═══ Task inputs ═══

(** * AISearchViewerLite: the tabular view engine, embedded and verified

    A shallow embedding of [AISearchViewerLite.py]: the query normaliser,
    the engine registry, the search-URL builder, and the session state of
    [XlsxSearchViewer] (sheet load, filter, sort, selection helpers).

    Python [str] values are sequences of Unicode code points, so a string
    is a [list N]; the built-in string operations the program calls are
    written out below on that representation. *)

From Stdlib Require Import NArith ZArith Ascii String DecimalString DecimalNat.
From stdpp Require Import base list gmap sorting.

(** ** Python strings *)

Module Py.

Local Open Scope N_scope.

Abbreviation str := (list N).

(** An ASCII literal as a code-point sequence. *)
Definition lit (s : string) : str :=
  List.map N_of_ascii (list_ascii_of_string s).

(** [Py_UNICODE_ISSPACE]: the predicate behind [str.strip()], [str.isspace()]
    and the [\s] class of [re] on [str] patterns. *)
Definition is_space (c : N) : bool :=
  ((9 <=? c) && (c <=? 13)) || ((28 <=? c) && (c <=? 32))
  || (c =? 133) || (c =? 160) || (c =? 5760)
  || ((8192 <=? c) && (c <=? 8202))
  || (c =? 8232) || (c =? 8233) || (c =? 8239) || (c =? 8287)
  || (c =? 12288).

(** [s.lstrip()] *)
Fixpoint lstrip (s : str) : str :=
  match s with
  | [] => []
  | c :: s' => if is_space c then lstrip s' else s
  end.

═══

Begin at the top of the listing above and set down each line exactly. Stop after the line that contains "List.map N_of_ascii (list_ascii_of_string".

**Task result**.
(** * AISearchViewerLite: the tabular view engine, embedded and verified

    A shallow embedding of [AISearchViewerLite.py]: the query normaliser,
    the engine registry, the search-URL builder, and the session state of
    [XlsxSearchViewer] (sheet load, filter, sort, selection helpers).

    Python [str] values are sequences of Unicode code points, so a string
    is a [list N]; the built-in string operations the program calls are
    written out below on that representation. *)

From Stdlib Require Import NArith ZArith Ascii String DecimalString DecimalNat.
From stdpp Require Import base list gmap sorting.

(** ** Python strings *)

Module Py.

Local Open Scope N_scope.

Abbreviation str := (list N).

(** An ASCII literal as a code-point sequence. *)
Definition lit (s : string) : str :=
  List.map N_of_ascii (list_ascii_of_string s).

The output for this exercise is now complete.